Lemma shift_is_measured_on_the_selected_file_witness :
  exists rest,
    events (reduce_frame (H := Demo.jastro) Demo.night Demo.inst
              Demo.display_on (location Demo.inst) Demo.region
              "ref.fits" Demo.no_masters "a.fits") ∅ =
      frame_opening Demo.display_on "a.fits" ++
      E_correct_data_osc (correct_args Demo.night Demo.inst (location Demo.inst)
                                       Demo.no_masters "a.fits") ::
      E_measure_shift "ref.fits" "a.fits" :: rest /\
    Forall (fun e => forall d' f, e <> E_measure_shift d' f) rest /\
    (forall a, In (E_phot a) rest ->
       ph_data a = "a.fits" /\ ph_filename a = "a.fits" /\
       Ok (Demo.shifts "a.fits") = Ok (ph_shift a)).
Proof.
  exact (proj1 (shift_is_measured_on_the_selected_file (jastro := Demo.jastro)
                  Demo.night Demo.inst)
           Demo.display_on (location Demo.inst) Demo.region "ref.fits"
           Demo.no_masters "a.fits" ∅ "a.fits" 2460000 2460000.002 2460000.001
           eq_refl).
Defined.

Lemma apertures_fixed_before_the_loop_witness :
  exists before_loop in_loop,
    events (main (H := Demo.jastro) Demo.night Demo.inst) ∅ = before_loop ++ in_loop /\
    Forall (fun e => per_frame_call e = false) before_loop /\
    Forall (fun e => aperture_call e = false) in_loop /\
    (length (List.filter is_read_region_file before_loop) <= 1)%nat /\
    (length (List.filter is_recenter_stars before_loop) <= 1)%nat /\
    Forall (fun e => forall a, e = E_phot a ->
              Ok Demo.region = Ok (apertures_of a) /\
              exists d,
                Ok "ref.fits" = Ok d /\
                Ok (Demo.shifts (ph_filename a)) = Ok (ph_shift a))
           in_loop.
Proof.
  exact (apertures_fixed_before_the_loop (jastro := Demo.jastro)
           Demo.night Demo.inst ∅).
Defined.

Lemma demo_collaborators_return : collaborators_return (H := Demo.jastro).
Proof.
  unfold collaborators_return.
  repeat split; intros; try (eexists; reflexivity).
Defined.

Lemma absent_masters_pass_through_witness :
  (forall ca,
     In (E_correct_data_osc ca)
        (events (main (H := Demo.jastro) Demo.night Demo.inst) ∅) ->
     cd_master_dark ca = None /\ cd_dark_exp ca = 30) /\
  outcome (main (H := Demo.jastro) Demo.night Demo.inst) ∅ = Ok tt.
Proof.
  pose proof (absent_masters_pass_through (jastro := Demo.jastro)
                Demo.night Demo.inst ∅) as (Hdark & _ & Hreturns).
  split.
  - apply (Hdark (master_dark_args Demo.night Demo.inst
                    ["a.fits"; "b.fits"; "c.fits"; "d.fits"]) 30).
    + vm_compute. tauto.
    + reflexivity.
  - exact (Hreturns demo_collaborators_return).
Defined.

Lemma gain_is_the_literal_witness :
  (exists a,
     phot_calls (events (reduce_frame (H := Demo.jastro) Demo.night Demo.inst
                           Demo.display_on (location Demo.inst) Demo.region
                           "ref.fits" Demo.no_masters "a.fits") ∅) = [a] /\
     ph_filename a = "a.fits" /\ ph_gain a = 0.4) /\
  map (fun a => (ph_filename a, ph_gain a))
      (phot_calls (events (reduce_all (H := Demo.jastro) Demo.night Demo.inst
                             Demo.display_on (location Demo.inst) Demo.region
                             "ref.fits" Demo.no_masters
                             ["a.fits"; "b.fits"; "c.fits"; "d.fits"]) ∅)) =
  [("a.fits", 0.4); ("c.fits", 0.4); ("d.fits", 0.4)].
Proof.
  destruct (gain_is_the_literal (jastro := Demo.jastro) Demo.night Demo.inst)
    as (Hframe & Hloop & _).
  split.
  - exact (Hframe Demo.display_on (location Demo.inst) Demo.region "ref.fits"
             Demo.no_masters "a.fits" ∅ "a.fits" 2460000 2460000.002 2460000.001
             (Demo.shifts "a.fits") eq_refl eq_refl eq_refl).
  - exact (Hloop Demo.display_on (location Demo.inst) Demo.region "ref.fits"
             Demo.no_masters ["a.fits"; "b.fits"; "c.fits"; "d.fits"] ∅ eq_refl).
Defined.

Lemma quarantine_directory_created_once_witness :
  List.filter is_mkdir
    (events (main (H := Demo.jastro) Demo.night Demo.inst) {["failed_donuts"]}) = [].
Proof.
  apply (proj2 (proj2 (quarantine_directory_created_once (jastro := Demo.jastro)
                         Demo.night Demo.inst))).
  apply elem_of_singleton. reflexivity.
Defined.

Lemma demo_phot_ignores_display : phot_ignores_display (H := Demo.jastro).
Proof. intros a. reflexivity. Defined.

Lemma display_does_not_alter_the_run_witness :
  hide_display (events (main (H := Demo.jastro) (with_ds9 true Demo.night) Demo.inst) ∅) =
  hide_display (events (main (H := Demo.jastro) (with_ds9 false Demo.night) Demo.inst) ∅).
Proof.
  exact (proj1 (proj2 (proj2 (proj2
           (display_does_not_alter_the_run (jastro := Demo.jastro)
              Demo.night Demo.inst ∅ demo_phot_ignores_display))))).
Defined.

(** ** The night of [Demo], run *)

Example demo_run_ends_normally :
  outcome (main (H := Demo.jastro) Demo.night Demo.inst) ∅ = Ok tt.
Proof. reflexivity. Qed.

Example demo_photometered_files :
  map ph_filename
      (phot_calls (events (main (H := Demo.jastro) Demo.night Demo.inst) ∅)) =
  ["a.fits"; "c.fits"; "d.fits"].
Proof. reflexivity. Qed.

Example demo_working_directory_calls :
  List.filter touches_paths
    (events (main (H := Demo.jastro) Demo.night Demo.inst) ∅) =
  [E_mkdir "failed_donuts"; E_system "mv b.fits failed_donuts/"].
Proof. reflexivity. Qed.

Example demo_boundary_frame_is_accepted :
  shift_too_big (Demo.shifts "d.fits") 1 = false.
Proof. reflexivity. Qed.

(** * The further properties on the nights of [Demo] and [Mishaps] *)

Example stages_of_two_nights :
  stages (events (prepare (H := Demo.jastro) Demo.night Demo.inst) ∅) =
    [0; 1; 4; 5; 6; 7; 8]%nat /\
  stages (events (prepare (H := Demo.jastro) Demo.focused_night Demo.inst) ∅) =
    [1; 2; 3; 4; 5; 6; 7; 8]%nat.
Proof. split; reflexivity. Qed.

Example calibrated_night_waits_twice :
  List.filter is_display_call
    (events (prepare (H := Calibrated.jastro) Demo.night Demo.inst) ∅) =
  [E_ds9_setup "leowasp";
   E_ds9_display (Some "leowasp") "master_dark.fits"; E_sleep 5;
   E_ds9_display (Some "leowasp") "master_flat.fits"; E_sleep 5].
Proof. reflexivity. Qed.


Lemma frames_are_corrected_only_after_the_preparation_witness :
  exists aps d images m files,
    outcome (set_up_apertures (H := Demo.jastro) Demo.night Demo.inst) ∅ = Ok aps /\
    Donuts (Collaborators := Demo.jastro) "ref.fits" = Ok d /\
    masters_built (H := Demo.jastro) Demo.night Demo.inst images m /\
    frames_selected (H := Demo.jastro) Demo.night Demo.inst images files /\
    In "d.fits" files /\
    correct_args Demo.night Demo.inst (location Demo.inst) Demo.no_masters "d.fits"
    = correct_args Demo.night Demo.inst (location Demo.inst) m "d.fits".
Proof.
  apply (frames_are_corrected_only_after_the_preparation (jastro := Demo.jastro)
           Demo.night Demo.inst ∅
           (correct_args Demo.night Demo.inst (location Demo.inst)
                         Demo.no_masters "d.fits")).
  vm_compute. tauto.
Defined.

Lemma loop_stops_at_the_first_exception_witness :
  outcome (reduce_all (H := Mishaps.bad_header) Demo.night Demo.inst
             Demo.display_on (location Demo.inst) Demo.region "ref.fits"
             Demo.no_masters ["a.fits"; "b.fits"; "c.fits"; "d.fits"]) ∅
  = Raise (CollaboratorError "bad header").
Proof.
  exact (proj1 (loop_stops_at_the_first_exception (jastro := Mishaps.bad_header)
                  Demo.night Demo.inst Demo.display_on (location Demo.inst)
                  Demo.region "ref.fits" Demo.no_masters
                  ["a.fits"; "b.fits"] "c.fits" ["d.fits"] ∅
                  (CollaboratorError "bad header") eq_refl eq_refl)).
Defined.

◇ ◇ ◇ ◇

The lines from the top of the data above down to the line containing "E_correct_data_osc (correct_args Demo.night" are to be copied exactly; no other line should appear.

Lemma shift_is_measured_on_the_selected_file_witness :
  exists rest,
    events (reduce_frame (H := Demo.jastro) Demo.night Demo.inst
              Demo.display_on (location Demo.inst) Demo.region
              "ref.fits" Demo.no_masters "a.fits") ∅ =
      frame_opening Demo.display_on "a.fits" ++
      E_correct_data_osc (correct_args Demo.night Demo.inst (location Demo.inst)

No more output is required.